Definition with_chooser (c : Z) (op : OpeningSequence) : OpeningSequence :=
  {| chooser := c; starting_player := starting_player op;
     original_starting_player := original_starting_player op; mulligan_actor := mulligan_actor op;
     bottom := bottom op; mulligans_taken := mulligans_taken op; resolved := resolved op;
     hand_window := hand_window op |}.

Definition with_starting (starting original : option Z) (op : OpeningSequence) : OpeningSequence :=
  {| chooser := chooser op; starting_player := starting; original_starting_player := original;
     mulligan_actor := mulligan_actor op; bottom := bottom op; mulligans_taken := mulligans_taken op;
     resolved := resolved op; hand_window := hand_window op |}.

Definition with_actor (a : option Z) (b : option (Z * Z)) (op : OpeningSequence) : OpeningSequence :=
  {| chooser := chooser op; starting_player := starting_player op;
     original_starting_player := original_starting_player op; mulligan_actor := a; bottom := b;
     mulligans_taken := mulligans_taken op; resolved := resolved op; hand_window := hand_window op |}.

Definition with_taken (taken : list Z) (op : OpeningSequence) : OpeningSequence :=
  {| chooser := chooser op; starting_player := starting_player op;
     original_starting_player := original_starting_player op; mulligan_actor := mulligan_actor op;
     bottom := bottom op; mulligans_taken := taken; resolved := resolved op;
     hand_window := hand_window op |}.

Definition with_resolved (r : list bool) (op : OpeningSequence) : OpeningSequence :=
  {| chooser := chooser op; starting_player := starting_player op;
     original_starting_player := original_starting_player op; mulligan_actor := mulligan_actor op;
     bottom := bottom op; mulligans_taken := mulligans_taken op; resolved := r;
     hand_window := hand_window op |}.

Definition with_window (w : option OpeningHandWindow) (op : OpeningSequence) : OpeningSequence :=
  {| chooser := chooser op; starting_player := starting_player op;
     original_starting_player := original_starting_player op; mulligan_actor := mulligan_actor op;
     bottom := bottom op; mulligans_taken := mulligans_taken op; resolved := resolved op;
     hand_window := w |}.

(** ** Commands that may fail half way *)

Inductive answer (A : Type) : Type :=
| Done (a : A)
| Refused (e : EngineError)
| Panicked.
Arguments Done {A} a.
Arguments Refused {A} e.
Arguments Panicked {A}.

Definition M (A : Type) : Type := Game -> answer A * Game.

Definition ret {A} (a : A) : M A := fun g => (Done a, g).
Definition refuse {A} (e : EngineError) : M A := fun g => (Refused e, g).
Definition illegal {A} (msg : string) : M A := refuse (Illegal msg).
Definition panic {A} : M A := fun g => (Panicked, g).

Definition bind {A B} (m : M A) (k : A -> M B) : M B := fun g =>
  match m g with
  | (Done a, g) => k a g
  | (Refused e, g) => (Refused e, g)
  | (Panicked, g) => (Panicked, g)
  end.

(** Reading and writing the state; [ok_or(..)?]; [unwrap()]. *)
Definition get {A} (f : Game -> A) : M A := fun g => (Done (f g), g).
Definition modify (f : Game -> Game) : M unit := fun g => (Done tt, f g).
Definition or_refuse {A} (o : option A) (e : EngineError) : M A :=
  match o with Some a => ret a | None => refuse e end.
Definition unwrap {A} (o : option A) : M A :=
  match o with Some a => ret a | None => panic end.

Notation "'do' x <- m ; k" := (bind m (fun x => k))
  (at level 200, x name, m at level 100, k at level 200) : cockatrice_scope.
Notation "m ;; k" := (bind m (fun _ => k)) (at level 100, right associativity) : cockatrice_scope.

Fixpoint for_each {A} (f : A -> M unit) (l : list A) : M unit :=
  match l with
  | [] => ret tt
  | x :: l => f x ;; for_each f l
  end.

(** The opening, which the source unwraps. *)
Definition the_opening : M OpeningSequence := do op <- get opening; unwrap op.
Definition opening_or_refuse : M OpeningSequence :=
  do op <- get opening; or_refuse op (Illegal "opening").
Definition modify_opening (f : OpeningSequence -> OpeningSequence) : M unit :=
  do op <- the_opening; modify (with_opening (Some (f op))).

Section Engine.
Context (registry : string -> option CardDefinition) (shuffle : Z -> list Z -> list Z).

(** ** Players and their cards *)

Definition player_idx (g : Game) (player : Z) : option nat :=
  fst <$> list_find (fun p => player_id p = player) (players g).

(** The indices from a seat on, around the table. *)
Definition around (start count : nat) : list nat :=
  map (fun offset => (start + offset) mod count)%nat (seq 0 count).

Definition next_in_game_player_idx (g : Game) (from : nat) : option nat :=
  find (fun i => match players g !! i with Some p => negb (has_lost p) | None => false end)
    (around (S from) (length (players g))).

Definition next_unresolved_from (done : list bool) (start : nat) : option nat :=
  find (fun i => negb (default true (done !! i))) (around start (length done)).

Definition set_zone (z : Zone) (o : GameObject) : GameObject :=
  {| owner := owner o; card_id := card_id o; zone := z |}.

Definition deal_opening_card (i : nat) : M unit :=
  do p <- get (fun g => players g !! i); do p <- unwrap p;
  match library p with
  | [] => illegal "library empty"
  | oid :: lib =>
      modify (fun g => with_objects (alter (set_zone Hand) oid (objects g)) (zone_change_generation g)
        (with_players (<[i := with_cards lib (hand p ++ [oid]) p]> (players g)) g))
  end.

Definition deal_seven (i : nat) : M unit := for_each (fun _ => deal_opening_card i) (seq 0 7).

Definition without (oid : Z) : list Z -> list Z := List.filter (fun x => negb (x =? oid)).

(** The card out of every list of a player. *)
Definition take_out (oid : Z) (p : OpeningPlayer) : OpeningPlayer :=
  {| player_id := player_id p; library := without oid (library p); hand := without oid (hand p);
     battlefield := without oid (battlefield p); graveyard := without oid (graveyard p);
     exile := without oid (exile p); command_zone := without oid (command_zone p);
     has_lost := has_lost p |}.

(** The card at the end of a list; the library's end is its bottom. *)
Definition put_into (z : Zone) (oid : Z) (p : OpeningPlayer) : OpeningPlayer :=
  let at_end (zone : Zone) (l : list Z) := if bool_decide (z = zone) then l ++ [oid] else l in
  {| player_id := player_id p; library := at_end Library (library p); hand := at_end Hand (hand p);
     battlefield := at_end Battlefield (battlefield p); graveyard := at_end Graveyard (graveyard p);
     exile := at_end Exile (exile p); command_zone := at_end Command (command_zone p);
     has_lost := has_lost p |}.

(** A card, not on the battlefield, moved by or for its owner. *)
Definition move_object_to_zone (oid : Z) (z : Zone) : M unit :=
  do o <- get (fun g => objects g !! oid); do o <- or_refuse o (Illegal "no object");
  do i <- get (fun g => player_idx g (owner o)); do i <- or_refuse i (Illegal "no such player");
  modify (fun g =>
    with_objects (<[oid := set_zone z o]> (objects g))
      (<[oid := default 0 (zone_change_generation g !! oid) + 1]> (zone_change_generation g))
      (with_players (alter (put_into z oid) i (map (take_out oid) (players g))) g)).

(** ** Mulligans *)

Definition shuffle_player_library (i : nat) (mix : Z) : M unit :=
  do p <- get (fun g => players g !! i); do p <- unwrap p;
  modify (fun g => with_players (<[i := with_cards (shuffle mix (library p)) (hand p) p]> (players g)) g).

Definition mulligan_redraw (player : Z) : M unit :=
  do i <- get (fun g => player_idx g player); do i <- or_refuse i (UnknownPlayer player);
  do p <- get (fun g => players g !! i); do p <- unwrap p;
  modify (fun g => with_players (<[i := with_cards (library p) [] p]> (players g)) g) ;;
  for_each (fun oid => move_object_to_zone oid Library) (hand p) ;;
  do mix <- get (fun g => wrap_u64 (wrap_u64 (seed g + command_index g) + wrap_u64 player));
  shuffle_player_library i mix ;;
  deal_seven i.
━━━━━━━━━━━━━━━━━━━━
:: DIRECTIONS FOR THIS TASK ::
Return every line of the data unchanged.

:: ANSWER TO THE EXERCISE ::
Definition with_chooser (c : Z) (op : OpeningSequence) : OpeningSequence :=
  {| chooser := c; starting_player := starting_player op;
     original_starting_player := original_starting_player op; mulligan_actor := mulligan_actor op;
     bottom := bottom op; mulligans_taken := mulligans_taken op; resolved := resolved op;
     hand_window := hand_window op |}.

Definition with_starting (starting original : option Z) (op : OpeningSequence) : OpeningSequence :=
  {| chooser := chooser op; starting_player := starting; original_starting_player := original;
     mulligan_actor := mulligan_actor op; bottom := bottom op; mulligans_taken := mulligans_taken op;
     resolved := resolved op; hand_window := hand_window op |}.

Definition with_actor (a : option Z) (b : option (Z * Z)) (op : OpeningSequence) : OpeningSequence :=
  {| chooser := chooser op; starting_player := starting_player op;
     original_starting_player := original_starting_player op; mulligan_actor := a; bottom := b;
     mulligans_taken := mulligans_taken op; resolved := resolved op; hand_window := hand_window op |}.

Definition with_taken (taken : list Z) (op : OpeningSequence) : OpeningSequence :=
  {| chooser := chooser op; starting_player := starting_player op;
     original_starting_player := original_starting_player op; mulligan_actor := mulligan_actor op;
     bottom := bottom op; mulligans_taken := taken; resolved := resolved op;
     hand_window := hand_window op |}.

Definition with_resolved (r : list bool) (op : OpeningSequence) : OpeningSequence :=
  {| chooser := chooser op; starting_player := starting_player op;
     original_starting_player := original_starting_player op; mulligan_actor := mulligan_actor op;
     bottom := bottom op; mulligans_taken := mulligans_taken op; resolved := r;
     hand_window := hand_window op |}.

Definition with_window (w : option OpeningHandWindow) (op : OpeningSequence) : OpeningSequence :=
  {| chooser := chooser op; starting_player := starting_player op;
     original_starting_player := original_starting_player op; mulligan_actor := mulligan_actor op;
     bottom := bottom op; mulligans_taken := mulligans_taken op; resolved := resolved op;
     hand_window := w |}.

(** ** Commands that may fail half way *)

Inductive answer (A : Type) : Type :=
| Done (a : A)
| Refused (e : EngineError)
| Panicked.
Arguments Done {A} a.
Arguments Refused {A} e.
Arguments Panicked {A}.

Definition M (A : Type) : Type := Game -> answer A * Game.

Definition ret {A} (a : A) : M A := fun g => (Done a, g).
Definition refuse {A} (e : EngineError) : M A := fun g => (Refused e, g).
Definition illegal {A} (msg : string) : M A := refuse (Illegal msg).
Definition panic {A} : M A := fun g => (Panicked, g).

Definition bind {A B} (m : M A) (k : A -> M B) : M B := fun g =>
  match m g with
  | (Done a, g) => k a g
  | (Refused e, g) => (Refused e, g)
  | (Panicked, g) => (Panicked, g)
  end.

(** Reading and writing the state; [ok_or(..)?]; [unwrap()]. *)
Definition get {A} (f : Game -> A) : M A := fun g => (Done (f g), g).
Definition modify (f : Game -> Game) : M unit := fun g => (Done tt, f g).
Definition or_refuse {A} (o : option A) (e : EngineError) : M A :=
  match o with Some a => ret a | None => refuse e end.
Definition unwrap {A} (o : option A) : M A :=
  match o with Some a => ret a | None => panic end.

Notation "'do' x <- m ; k" := (bind m (fun x => k))
  (at level 200, x name, m at level 100, k at level 200) : cockatrice_scope.
Notation "m ;; k" := (bind m (fun _ => k)) (at level 100, right associativity) : cockatrice_scope.

Fixpoint for_each {A} (f : A -> M unit) (l : list A) : M unit :=
  match l with
  | [] => ret tt
  | x :: l => f x ;; for_each f l
  end.

(** The opening, which the source unwraps. *)
Definition the_opening : M OpeningSequence := do op <- get opening; unwrap op.
Definition opening_or_refuse : M OpeningSequence :=
  do op <- get opening; or_refuse op (Illegal "opening").
Definition modify_opening (f : OpeningSequence -> OpeningSequence) : M unit :=
  do op <- the_opening; modify (with_opening (Some (f op))).

Section Engine.
Context (registry : string -> option CardDefinition) (shuffle : Z -> list Z -> list Z).

(** ** Players and their cards *)

Definition player_idx (g : Game) (player : Z) : option nat :=
  fst <$> list_find (fun p => player_id p = player) (players g).

(** The indices from a seat on, around the table. *)
Definition around (start count : nat) : list nat :=
  map (fun offset => (start + offset) mod count)%nat (seq 0 count).

Definition next_in_game_player_idx (g : Game) (from : nat) : option nat :=
  find (fun i => match players g !! i with Some p => negb (has_lost p) | None => false end)
    (around (S from) (length (players g))).

Definition next_unresolved_from (done : list bool) (start : nat) : option nat :=
  find (fun i => negb (default true (done !! i))) (around start (length done)).

Definition set_zone (z : Zone) (o : GameObject) : GameObject :=
  {| owner := owner o; card_id := card_id o; zone := z |}.

Definition deal_opening_card (i : nat) : M unit :=
  do p <- get (fun g => players g !! i); do p <- unwrap p;
  match library p with
  | [] => illegal "library empty"
  | oid :: lib =>
      modify (fun g => with_objects (alter (set_zone Hand) oid (objects g)) (zone_change_generation g)
        (with_players (<[i := with_cards lib (hand p ++ [oid]) p]> (players g)) g))
  end.

Definition deal_seven (i : nat) : M unit := for_each (fun _ => deal_opening_card i) (seq 0 7).

Definition without (oid : Z) : list Z -> list Z := List.filter (fun x => negb (x =? oid)).

(** The card out of every list of a player. *)
Definition take_out (oid : Z) (p : OpeningPlayer) : OpeningPlayer :=
  {| player_id := player_id p; library := without oid (library p); hand := without oid (hand p);
     battlefield := without oid (battlefield p); graveyard := without oid (graveyard p);
     exile := without oid (exile p); command_zone := without oid (command_zone p);
     has_lost := has_lost p |}.

(** The card at the end of a list; the library's end is its bottom. *)
Definition put_into (z : Zone) (oid : Z) (p : OpeningPlayer) : OpeningPlayer :=
  let at_end (zone : Zone) (l : list Z) := if bool_decide (z = zone) then l ++ [oid] else l in
  {| player_id := player_id p; library := at_end Library (library p); hand := at_end Hand (hand p);
     battlefield := at_end Battlefield (battlefield p); graveyard := at_end Graveyard (graveyard p);
     exile := at_end Exile (exile p); command_zone := at_end Command (command_zone p);
     has_lost := has_lost p |}.

(** A card, not on the battlefield, moved by or for its owner. *)
Definition move_object_to_zone (oid : Z) (z : Zone) : M unit :=
  do o <- get (fun g => objects g !! oid); do o <- or_refuse o (Illegal "no object");
  do i <- get (fun g => player_idx g (owner o)); do i <- or_refuse i (Illegal "no such player");
  modify (fun g =>
    with_objects (<[oid := set_zone z o]> (objects g))
      (<[oid := default 0 (zone_change_generation g !! oid) + 1]> (zone_change_generation g))
      (with_players (alter (put_into z oid) i (map (take_out oid) (players g))) g)).

(** ** Mulligans *)

Definition shuffle_player_library (i : nat) (mix : Z) : M unit :=
  do p <- get (fun g => players g !! i); do p <- unwrap p;
  modify (fun g => with_players (<[i := with_cards (shuffle mix (library p)) (hand p) p]> (players g)) g).

Definition mulligan_redraw (player : Z) : M unit :=
  do i <- get (fun g => player_idx g player); do i <- or_refuse i (UnknownPlayer player);
  do p <- get (fun g => players g !! i); do p <- unwrap p;
  modify (fun g => with_players (<[i := with_cards (library p) [] p]> (players g)) g) ;;
  for_each (fun oid => move_object_to_zone oid Library) (hand p) ;;
  do mix <- get (fun g => wrap_u64 (wrap_u64 (seed g + command_index g) + wrap_u64 player));
  shuffle_player_library i mix ;;
  deal_seven i.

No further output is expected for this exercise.